I never met Jimmy Buffett. I once mailed him a copy of my first book, Flat Spin, figuring he might enjoy the flying references, but he never wrote back. The extent of our relationship, if you could call it that, was me having purchased most of his early albums and attending a handful of his concerts over the decades. Hardly BFFs. And yet, when news hit that he was gone, I found myself fighting back tears and grieving his loss as I would that of a close buddy. It seemed a foolish, illogical response. But the more I thought about it, the more I realized I wasn’t mourning the death of an entertainer I never knew. I was mourning a piece of my past that I thought was lost forever.

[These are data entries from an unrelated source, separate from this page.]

Lemma bump_sorted d acc : keys_sorted acc -> keys_sorted (bump d acc).
Proof.
  unfold keys_sorted.
  induction acc as [|[k c] rest IH]; cbn; intros Hs.
  - repeat constructor.
  - apply StronglySorted_inv in Hs as [Hrest Hk].
    destruct (Z.ltb_spec d k).
    + cbn. constructor; [by constructor|].
      constructor; [done|]. eapply Forall_impl; [exact Hk|]. cbn. lia.
    + destruct (Z.eqb_spec d k) as [->|]; cbn; [by constructor|].
      constructor; [by apply IH|].
      apply List.Forall_forall. intros x Hx. apply bump_keys in Hx as [->|Hx]; [lia|].
      rewrite List.Forall_forall in Hk. by apply Hk.
Qed.

Lemma bump_positive d acc : counts_positive acc -> counts_positive (bump d acc).
Proof.
  unfold counts_positive.
  induction acc as [|[k c] rest IH]; cbn; intros Hp.
  - by repeat constructor.
  - inversion Hp as [|? ? Hc Hrest]; subst. cbn in Hc.
    destruct (Z.ltb_spec d k); [by repeat constructor|].
    destruct (Z.eqb_spec d k); constructor; cbn; auto; lia.
Qed.

Lemma assoc_absent d acc : ~ In d (map fst acc) -> assoc d acc = 0.
Proof.
  induction acc as [|[k c] rest IH]; cbn; [done|]. intros Hn.
  destruct (Z.eqb_spec d k) as [->|]; [tauto|]. apply IH. tauto.
Qed.

Lemma assoc_bump d acc x :
  keys_sorted acc ->
  assoc x (bump d acc) = assoc x acc + (if x =? d then 1 else 0).
Proof.
  unfold keys_sorted.
  induction acc as [|[k c] rest IH]; cbn; intros Hs.
  - destruct (x =? d); lia.
  - apply StronglySorted_inv in Hs as [Hrest Hk].
    destruct (Z.ltb_spec d k).
    + cbn. destruct (Z.eqb_spec x d) as [Hxd|]; [subst x|lia].
      destruct (Z.eqb_spec d k); [lia|].
      rewrite assoc_absent; [lia|]. intros Hin.
      rewrite List.Forall_forall in Hk. apply Hk in Hin. lia.
    + destruct (Z.eqb_spec d k) as [->|]; cbn.
      * destruct (Z.eqb_spec x k); lia.
      * rewrite IH by done.
        destruct (Z.eqb_spec x k), (Z.eqb_spec x d); lia.
Qed.

Lemma assoc_In k c acc : keys_sorted acc -> In (k, c) acc -> assoc k acc = c.
Proof.
  unfold keys_sorted.
  induction acc as [|[k0 c0] rest IH]; cbn; [done|]. intros Hs Hin.
  apply StronglySorted_inv in Hs as [Hrest Hk].
  destruct Hin as [[= -> ->]|Hin]; [by rewrite Z.eqb_refl|].
  destruct (Z.eqb_spec k k0) as [->|]; [|by apply IH].
  rewrite List.Forall_forall in Hk.
  assert (k0 < k0); [|lia]. apply Hk. by apply (in_map fst) in Hin.
Qed.

Lemma assoc_positive k acc :
  counts_positive acc -> In k (map fst acc) -> 0 < assoc k acc.
Proof.
  unfold counts_positive.
  induction acc as [|[k0 c0] rest IH]; cbn; [done|]. intros Hp Hin.
  inversion Hp as [|? ? Hc Hrest]; subst. cbn in Hc.
  destruct (Z.eqb_spec k k0); [done|]. apply IH; [done|].
  destruct Hin; [congruence|done].
Qed.

Lemma count_of_cons d x l :
  count_of d (x :: l) = count_of d l + (if d =? x then 1 else 0).
Proof.
  unfold count_of. cbn.
  destruct (Z.eq_dec x d), (Z.eqb_spec d x); try congruence; lia.
Qed.

Lemma groupby_fold values acc :
  keys_sorted acc -> counts_positive acc ->
  let out := fold_left (fun acc d => bump d acc) values acc in
  keys_sorted out /\ counts_positive out /\
  forall d, assoc d out = assoc d acc + count_of d values.
Proof.
  revert acc. induction values as [|x values IH]; cbn; intros acc Hs Hp.
  - repeat split; try done. intros d. unfold count_of. cbn. lia.
  - destruct (IH (bump x acc)) as (Hs' & Hp' & Ha);
      [by apply bump_sorted | by apply bump_positive |].
    repeat split; try done. intros d.
    rewrite Ha, assoc_bump, count_of_cons by done. lia.
Qed.

Lemma groupby_count_sorted values : keys_sorted (groupby_count values).
Proof. apply (groupby_fold values []); by constructor. Qed.

Lemma groupby_count_positive values : counts_positive (groupby_count values).
Proof. apply (groupby_fold values []); by constructor. Qed.

Lemma groupby_count_assoc values d :
  assoc d (groupby_count values) = count_of d values.
Proof.
  destruct (groupby_fold values []) as (_ & _ & Ha); [by constructor..|].
  apply Ha.
Qed.

Lemma groupby_count_In values k c :
  In (k, c) (groupby_count values) -> c = count_of k values.
Proof.
  intros Hin. rewrite <- groupby_count_assoc. symmetry.
  apply assoc_In; [apply groupby_count_sorted | done].
Qed.

Lemma groupby_count_keys values d :
  In d (map fst (groupby_count values)) <-> In d values.
Proof.
  split.
  - intros Hin.
    apply (assoc_positive _ _ (groupby_count_positive values)) in Hin.
    rewrite groupby_count_assoc in Hin. unfold count_of in Hin.
    apply (count_occ_In Z.eq_dec). lia.
  - intros Hin. apply (count_occ_In Z.eq_dec) in Hin.
    destruct (in_dec Z.eq_dec d (map fst (groupby_count values))) as [|Hn]; [done|].
    apply assoc_absent in Hn. rewrite groupby_count_assoc in Hn.
    unfold count_of in Hn. lia.
Qed.

Lemma sum_from l a : fold_left Z.add l a = a + sum l.
Proof.
  unfold sum. revert a. induction l as [|x l IH]; intros a; cbn [fold_left]; [lia|].
  rewrite (IH (a + x)), (IH (0 + x)). lia.
Qed.

Lemma sum_cons x l : sum (x :: l) = x + sum l.
Proof. unfold sum at 1. cbn [fold_left]. by rewrite sum_from. Qed.

Lemma sum_bump d acc : sum (map snd (bump d acc)) = sum (map snd acc) + 1.
Proof.
  induction acc as [|[k c] rest IH]; cbn [bump]; [done|].
  destruct (d <? k); [cbn [map snd]; rewrite !sum_cons; lia|].
  destruct (d =? k); cbn [map snd]; rewrite !sum_cons; [lia|]. rewrite IH. lia.
Qed.

Lemma groupby_count_sum values :
  sum (map snd (groupby_count values)) = Z.of_nat (length values).
Proof.
  unfold groupby_count.
  assert (forall acc, sum (map snd (fold_left (fun acc d => bump d acc) values acc))
                      = sum (map snd acc) + Z.of_nat (length values)) as Hgen.
  { induction values as [|x values IH]; intros acc; cbn [fold_left length]; [lia|].
    rewrite IH, sum_bump. lia. }
  by rewrite Hgen.
Qed.

(** ** Steps of a run *)

Lemma bind_run {A B} (m : M A) (k : A -> M B) (st : State) :
  (m ≫= k) st = match m st with inl e => inl e | inr (x, st') => k x st' end.
Proof. reflexivity. Qed.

Some studies have shown that one’s ability to smell can spark memories more powerfully as any other sensory influence. I wouldn’t know. I’m plagued with a terribly poor sense of smell. But play me a favorite song from back in the day, and chances are pretty good I’ll be able to tell you where I was, at least approximately, when I first heard it.  Many of Jimmy Buffett’s tunes have that effect on me. I can’t begin to count the number of hours I’ve spent singing along to many of them in my car or dancing to them in the kitchen with my wife on Saturday mornings or struggling to do them justice on my guitar. At the top of that playlist is one of his lesser-known masterpieces: “Cowboy in the Jungle.”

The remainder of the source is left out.